Sunday, January 17, 2010

It’s Getting Better All The Time

It is so nice to feel like me again. I want to gig, I want to practice, I want to teach, I feel creative ideas coming at me faster than I can implement them, and it’s great. I used to get frustrated when I couldn’t do everything, now I’m grateful that I can do anything.

Yesterday I rode my bike for 13.35 miles. Maybe that doesn’t sound like much, and I averaged 9.5 miles per hour, but with the snow and ice I haven’t been on my bike for about three months. That ride I went 15 miles, so pretty good for not having been out. Come to think of it, I had to walk through ice a few times, so maybe that’s what dropped my mph. And then today I went to yoga class. I went last week too, and I’m proud that I was able to get through the whole hour. I did all the poses and didn’t have to rest. Last week I did skip a few sun salutes to catch my breath, but I made it through more than I expected.

It’s so nice to be able to do these things. A year ago I could barely walk. I would say to myself, “I can sit here the rest of my life, or I can get up.” That’s how I got myself out of bed, off the john, or to the john. The choice of staying on the john for the rest of my life was so absurd I had no choice but to get up. Not to mention we have only one bathroom.

I’m a little bummed that I’m scheduled to go down a milligram of prednisone this week, so this feeling terrific is temporary. I keep telling myself that I will get back to feeling this good, but I’ll have to spend a couple weeks being stiff and sore again. Maybe it won’t be so bad since I’m in better shape now than the last time I went down a mg. The goal is to get off prednisone altogether. My goal is to get off all meds and not have lupus anymore.
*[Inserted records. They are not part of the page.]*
Lemma refused_join_store_open f env s0 p svid dek store id e s1 :
  f_joinToken f ≠ "" → f_joinAddr f ≠ "" → f_bootstrap f = false →
  Setup (Telemetry.MkConfig "nimbus-apiserver" (f_otelExporter f) (f_otlpEndpoint f)) s0 = (inr p, s1) →
  Enroll (be_gen env) (be_request env) (f_joinToken f) (f_nodeID f) SVID_ROLE_CONTROL_PLANE = Ok (svid, dek) →
  NewRaftStore (MkRaftConfig (f_nodeID f) (f_raftAddr f) (f_dataDir f) false (default [] dek)) = Ok store →
  SVID_ID svid = Ok id →
  joinRaftCluster env svid (MatchMemberOf (id_TrustDomain id)) (f_joinAddr f) (f_nodeID f) (f_raftAddr f) = Err e →
  ∃ p', apiserver_start f env (boot_of (E := E) s0) = (Fatal "apiserver: join raft cluster" e, p') ∧
    DShutdownStore ∈ p_deferred p' ∧ at_exit (apiserver_main f env (boot_of s0)) = [].
Proof.
  intros H1 H2 Hb Hs He Hr Hid Hj.
  assert (∃ p', apiserver_start f env (boot_of (E := E) s0) = (Fatal "apiserver: join raft cluster" e, p') ∧ DShutdownStore ∈ p_deferred p') as (p' & Hp & Hin).
  { unfold apiserver_start. rewrite Hb, !bool_decide_eq_false_2 by done.
    unfold mbind, boot_bind, fatal_if, defer, must_run, loadOrBootstrapIdentity. cbn [negb andb p_machine boot_of].
    rewrite Hs, He. cbn [must p_machine]. rewrite Hr. cbn [must]. rewrite Hid. cbn [must go]. rewrite Hj. cbn [must].
    eexists. split; [done|]. left. }
  exists p'. split_and!; [done..|]. by eapply failed_start_shuts_nothing_down.
Qed.

(** *** The services and the table of methods *)

(** The service of a method "/nimbuscore.v1.S/M". *)
Definition method_service (method : string) : string :=
  match Cut "/"%char (String.substring 15 (String.length method) method) with Some (s, _) => s | None => "" end.

(** Every service has rows in the table of the interceptor, the identity service
    excepted, and every row is about a service that main registers: nothing that is
    served is unreachable and nothing is mapped in vain. *)
Theorem services_match_rbac :
  Forall (λ s, s ∈ (method_service <$> methodResourceVerb.*1)) (core_services ++ [image_service]) ∧
  Forall (λ m, method_service m ∈ core_services ++ [image_service]) methodResourceVerb.*1 ∧
  (∀ m, method_service m = identity_service → method_lookup m = None).
Proof.
  split; [|split].
  - refine (bool_decide_unpack _ _). vm_compute. exact I.
  - refine (bool_decide_unpack _ _). vm_compute. exact I.
  - intros m Hm. apply not_elem_of_list_to_map_1. intros Hin.
    assert (Forall (λ m, method_service m ≠ identity_service) methodResourceVerb.*1) as Hall by (refine (bool_decide_unpack _ _); vm_compute; exact I).
    rewrite Forall_forall in Hall. by apply (Hall m Hin).
Qed.

(** *** What a started server admits *)

Context {SLaws : RaftEnvLaws} {RR : RaftReliable} `{AL : !ApiLaws, ML : !MoreLaws}.

(** Unless image verification was switched off, a pod or deployment that a started
    server accepts has only images with a signature that verifies under its key. *)
Theorem started_server_runs_signed f env s a p :
  apiserver_start f env (boot_of (E := E) s) = (Go a, p) → f_insecureSkipImageVerification f = false →
  ∃ pk m, a_images a = Some pk ∧
    (∀ pod c w c' pod' w', CreatePod (a_chain a) pod c w = (Ok (c', Ok pod'), w') → Forall (signed_in pk m) (images (Pod_Spec pod'))) ∧
    (∀ d c w c' d' w', CreateDeployment (a_chain a) d c w = (Ok (c', Ok d'), w') → Forall (signed_in pk m) (images (depTemplate d'))).
Proof.
  intros H Hi. destruct (ready_chain _ _ _ _ (started_server_ready _ _ _ _ _ H)) as (v & Hc & Hv). rewrite Hi in Hv. destruct Hv as (pk & m & -> & Hp).
  exists pk, m. split; [done|]. rewrite Hc. apply (accepted_images_signed _ _ pk m).
Qed.

(** C40: A replica that joins after the key was rotated cannot read.  The identity service
    hands out the key its own server was started with, also after a rotation: a new
    replica opens its store with that key, and fails to read every value that is
    sealed under the rotated one. *)
Theorem late_joiner_cannot_read f env s a p svc serial now token csrDer name resp id addr dir st k1 key c v :
  apiserver_start f env (boot_of (E := E) s) = (Go a, p) → a_identity a = Some svc →
  RequestSVID svc serial now token csrDer name SVID_ROLE_CONTROL_PLANE = Ok resp →
  NewRaftStore (MkRaftConfig id addr dir false (default [] (rs_DataEncryptionKey resp))) = Ok st →
  valid_key (rs_encKey (a_store a)) → valid_key k1 → k1 ≠ rs_encKey (a_store a) →
  fsm_data (rs_fsm st) !! key = Some c → sealed k1 c v → ∃ e, rs_Get key st = Err e.
Proof.
  intros H Hsvc Hreq Hst Hk0 Hk1 Hne Hc Hs.
  destruct (ready_authority_key _ _ _ _ (started_server_ready _ _ _ _ _ H) _ Hsvc) as [_ Hdek].
  assert (rs_DataEncryptionKey resp = Some (is_dataEncryptionKey svc)) as Hr.
  { revert Hreq. unfold RequestSVID. case_bool_decide; [|done]. case_bool_decide; [done|]. simpl negb. cbv iota.
    intros (req & _ & H')%result_bind_Ok. apply result_bind_Ok in H' as (u & _ & H').
    destruct (csr_ECDSA req) as [pk|]; [|done]. destruct (role_path _ _) as [path|]; [|done].
    apply result_bind_Ok in H' as (? & _ & H'). apply result_bind_Ok in H' as (? & _ & H'). by injection H' as <-. }
  apply NewRaftStore_key in Hst as [Hk Hp]. rewrite Hr, Hdek in Hk. simpl in Hk.
  unfold rs_Get, fsm_get. rewrite Hc. simpl. eapply rs_decrypt_lost; [by rewrite Hk|by rewrite Hk|by left|rewrite Hp|exact Hs].
  by intros ->.
Qed.

End ApiCorrect.

Section AgentCorrect.
Context {X : X509} {SP : Spiffe} {SI : SpiffeIDs}.
Context {E : Type} {OT : Otel E}.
I’m trying to not think about the goal though, and think about where I am now. Instead of focusing on climbing the mountain, I’m looking at all the trees.

So where was I in my little story.

The next med was an immuno suppressant, which I didn’t like the idea of AT ALL. I really didn’t want to take it, but the choice was clear. Continue to feel this awful, or maybe feel better. I knew I couldn’t keep going like I was, so now I was taking methetrexate, which is a chemotherapy drug used to treat some cancers. Just like the last drug, I felt like it was getting a little better, but at my next appointment the doc wasn’t satisfied with my progress.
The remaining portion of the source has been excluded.